Wednesday, November 14, 2007

Mission 2, Arunachal Pradesh

On the 18th we will set off for another long drive, to get the 1500km on bad roads to Arunachal Pradesh, in the far North East of India. This is a region set aside from the main bulk of India, sandwiched between Bhutan, Bangladesh and China. Arunanchal has only opened up for travelers in the past few years, and with only short term permits available, the area is still largely unexplored. Not much travel information is available about this large province of India, and the Lonley Planet guidebook only dedicates a single page to it.







There is the most concentrated number of rivers anywhere in India in Arunachal Pradesh, and it is believed there is enough Hydro-power potential to power the whole of india. This of course means there are already plans to Dam many of the drainages, so time is short for exploration here.

Our team for this trip will be Sam Hughes (UK), Zak Shaw (NZ), Shalabh Gahaut (India), Mikey Abbot (NZ), Al Ellard (UK) and Andy Phillips (UK).

Uttaranchal mission completed

JJ shows us his North Carolina style by paddling as close to a log jam as possible.
Our team has just arrived in Kathmandu (Nepal), for what is the end of our first leg of the trip.

Since being detained we have managed to cover some good ground and knock of some more classics as we have headed east. This time we put in some extra effort to make friends with the police in the region before hitting the rivers!

We spent some time exploring the Pinda and Sarju drainages, but our main achievments have been to paddle what we believe to be the first descent of the Eastern Dhauli Ganga. This is one of the major tributaries of the Maha Kali, (which forms the border between India and Nepal).

Zak Shaw, Dhauli Ganga

The Dhauli proved intense from the word go, running at aproximately 30 cummecs and a continuous gradient of about 60m/km. Big, fast rapids lead relentlessly into one another, often forcing the team to run large sections of difficult water blind. We managed to complete an 8km section from the road head to the dam, but unfortunately as we were running out of time did not have the possiblity to trek above the road head the explore the upper river.

Ben Jackson, Dhauli Ganga

With only one day remaining we ran a known classic section of the Ghali Ganga (another tributary to the Kali), before making the long 3 day drive to Kathmandu.

We now have 4 days in Nepal to eat as much as we can at the rodeo event, before we start on our second leg of the trip in Arunachal Pradesh.



The road is long as slow progress. A road crew work to clear a landslide.

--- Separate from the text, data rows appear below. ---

(* ===== verification/NoStore.v ===== *)
(** * The per-request no-store flag

    Model of the code [overlay/patch_apc_no_store.py] installs: the strict parser
    and the kill switch, the validation in [SamplingParams.__post_init__], the
    resolution in [Request] ([SP_HELPERS], [REQ_METHOD_NEW]), and the two guards
    in the block pool ([BP_FULL_NEW], [BP_PARTIAL_NEW]).  A float, a list or any
    other object is [VObj]. *)
From Stdlib Require Import ZArith Lia.
From stdpp Require Import base list strings gmap.
From S2P Require Import Prelude.

(** ** Parsing *)

(** [_glm53_parse_no_store]. *)
Definition _glm53_parse_no_store (value : pyval) : res bool :=
  match value with
  | VBool b => Ok b
  | VInt z => if (z =? 0)%Z || (z =? 1)%Z then Ok (negb (z =? 0)%Z) else Raise ValueError
  | VStr s => if String.eqb s "0" || String.eqb s "1" then Ok (String.eqb s "1") else Raise ValueError
  | VNone | VObj => Raise ValueError
  end.

(** [_glm53_no_store_env], evaluated when the module is imported. *)
Definition _glm53_no_store_env (env : environ) : res bool :=
  match env !! "GLM53_APC_NO_STORE" with
  | None => Ok true
  | Some raw => if String.eqb raw "0" || String.eqb raw "1" then Ok (String.eqb raw "1") else Raise ValueError
  end.

Definition _GLM53_NO_STORE_KEY : string := "skip_writing_prefix_cache".

(** The fields of [SamplingParams] that are read; [extra_args] is [None] when it
    is null. *)
Record params := Params { skip_writing_prefix_cache : pyval; extra_args : option (gmap string pyval) }.

(** [extra_args[key]] when the mapping is there and has it. *)
Definition extra_flag (p : params) : option pyval := e ← extra_args p; e !! _GLM53_NO_STORE_KEY.

(** [_glm53_validate_no_store_params]: the typed field becomes a bool. *)
Definition _glm53_validate_no_store_params (p : params) : res params :=
  p ← (if decide (skip_writing_prefix_cache p = VNone) then Ok p
       else
         b ← _glm53_parse_no_store (skip_writing_prefix_cache p);
         Ok (Params (VBool b) (extra_args p)));
  match extra_flag p with
  | Some v => _ ← _glm53_parse_no_store v; Ok p
  | None => Ok p
  end.

(** ** Resolution *)

(** The log lines of a resolution. *)
Inductive receipt := Warned | Ignored | Resolved.

Section resolve.
(** [_GLM53_NO_STORE_ENABLED]. *)
Context (enabled : bool).

(** [_glm53_resolve_no_store]: the answer and what was logged. *)
Definition _glm53_resolve_no_store (sampling_params : option params) : bool * list receipt :=
  match sampling_params with
  | None => (false, [])
  | Some p =>
      let raw := if decide (skip_writing_prefix_cache p = VNone) then extra_flag p
                 else Some (skip_writing_prefix_cache p) in
      match raw with
      | None => (false, [])
      | Some v =>
          match _glm53_parse_no_store v with
          | Raise _ => (false, [Warned])
          | Ok false => (false, [])
          | Ok true => if enabled then (true, [Resolved]) else (false, [Ignored])
          end
      end
  end.
End resolve.

(** ** The reference *)

(** What a client may send and what it asks for. *)
Definition well_formed (v : pyval) : bool :=
  bool_decide (v ∈ [VBool true; VBool false; VInt 0; VInt 1; VStr "0"; VStr "1"]).
Definition wants (v : pyval) : bool := bool_decide (v ∈ [VBool true; VInt 1; VStr "1"]).

(** A request is well-formed when both routes are; the typed field wins. *)
Definition params_ok (p : params) : bool :=
  (bool_decide (skip_writing_prefix_cache p = VNone) || well_formed (skip_writing_prefix_cache p))
  && match extra_flag p with Some v => well_formed v | None => true end.
Definition asked (p : params) : bool :=
  if decide (skip_writing_prefix_cache p = VNone) then match extra_flag p with Some v => wants v | None => false end
  else wants (skip_writing_prefix_cache p).

Lemma parse_spec v :
  _glm53_parse_no_store v = if well_formed v then Ok (wants v) else Raise ValueError.
Proof.
  destruct v as [|b|z|s|]; [by vm_compute | by destruct b; vm_compute | | | by vm_compute]; simpl.
  - destruct (Z.eqb_spec z 0) as [->|H0]; [by vm_compute |]. destruct (Z.eqb_spec z 1) as [->|H1]; [by vm_compute |].
    unfold well_formed. simpl. rewrite bool_decide_false; [done |]. rewrite !elem_of_cons, elem_of_nil. naive_solver.
  - destruct (String.eqb_spec s "0") as [->|H0]; [by vm_compute |]. destruct (String.eqb_spec s "1") as [->|H1]; [by vm_compute |].
    unfold well_formed. simpl. rewrite bool_decide_false; [done |]. rewrite !elem_of_cons, elem_of_nil. naive_solver.
Qed.

(** The flag means the same at both ends.  Validation at the API accepts
    exactly the well-formed requests, whatever the kill switch says, and raises
    [ValueError] on the others; a request it has normalised resolves in the
    engine without a warning, to true exactly when the client asked for it and
    the switch is on, with one receipt exactly when it asked. *)
Theorem validated_flag_is_honoured enabled p :
  match _glm53_validate_no_store_params p with
  | Ok p' => params_ok p = true /\
      _glm53_resolve_no_store enabled (Some p') =
        (asked p && enabled, if asked p then [if enabled then Resolved else Ignored] else [])
  | Raise e => e = ValueError /\ params_ok p = false
  end.
Proof.
  destruct p as [typed extra]. assert (forall t, extra_flag (Params t extra) = extra_flag (Params VNone extra)) as Hx by done.
  unfold _glm53_validate_no_store_params, params_ok, asked, _glm53_resolve_no_store. simpl.
  destruct (decide (typed = VNone)) as [->|Ht]; simpl.
  - destruct (extra_flag (Params VNone extra)) as [v|] eqn:Ee; simpl; [|by rewrite Ee].
    rewrite parse_spec. destruct (well_formed v) eqn:Hv; simpl; [|done]. split; [done |].
    rewrite Ee, parse_spec, Hv. by destruct (wants v), enabled.
  - rewrite (bool_decide_false (typed = VNone)) by done. rewrite !Hx. simpl. rewrite parse_spec.
    destruct (well_formed typed); simpl; [|done]. rewrite !Hx.
    destruct (extra_flag (Params VNone extra)) as [v|]; simpl; [|by destruct (wants typed), enabled].
    rewrite parse_spec. destruct (well_formed v); simpl; [|done]. by destruct (wants typed), enabled.
Qed.

(** ** The block pool *)

Section pool.
Context {pool : Type}.
(** The rest of [cache_full_blocks] and [cache_partial_block], which insert
    hashes. *)
Context (insert_full : pool -> pool) (insert_partial : pool -> pool * option Z).

(** [cache_full_blocks] with the guard after its early return. *)
Definition cache_full_blocks (no_store : bool) (num_cached_blocks num_full_blocks : Z) (p : pool) : pool :=
  if (num_full_blocks <=? num_cached_blocks)%Z then p else if no_store then p else insert_full p.

(** [cache_partial_block]: the entry's hash, or none. *)
Definition cache_partial_block (no_store is_null : bool) (p : pool) : pool * option Z :=
  if is_null then (p, None) else if no_store then (p, None) else insert_partial p.
End pool.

A local man in Pitthoragh.


Shalabh and Zak try to get some information from the locals on the Pindar.

Dhauli Ganga


JJ, Ghali Ganga


A buzz of activity cooking dinner out of the back of the truck.


The most important part of the trip. Sweet milky tea.


Zak cooks up porrige on one of the tea house's stoves.

Friday, November 2, 2007

Team detained, and face 2 month prison sentence

Our team has just been released after being held in detention by armed guards for the past 24 hours, with little food or water. At one point we had been looking at a drawn out court case, with a possible 2 month prison sentence. Early this morning we managed to ‘negotiate’ our release for $500.


Zak hands over the cash to one of the officials.

Our offense! Kayaking a in the protected area of Nunda Davi, without a permit. This has thrown up a heap of beauracy, and contradictions within the Indian legal system.

In Uttaranchal, no ‘kayak’ permit exists, so it is not possible to be in possession of one. On entering the Nunda Davi region we enquired at the local tourist office, and were told we did not need a permit to enter this area, as we had done in other national parks we have been paddling in. On the way up the Dhauli Ganga drainage, we passed only one check point which was unmanned.

However in the afternoon of 31st October, we were picked up from the river, our equipment confiscated, and were escorted under armed guard to a military base in Joshimat, where we have been held.

One of our offences was for environmental damages caused to a protected biosphere. The irony is that the forestry commission are overseeing dozens of Hydro power projects in the very area they are suposed to be protecting. The environmental impact we have seen from these, by the destruction of natural habitats, displacement of local communities, and destruction of the forest, (which has been cut down to provide fire wood for the migrant work force), is huge in comparison to that of 6 kayakers floating down the river!


The Dhauli Ganga.

We are now back on the road, but with many of the official in the region having been informed about our presence, we are unsure if we will be able to continue exploring this region as hoped.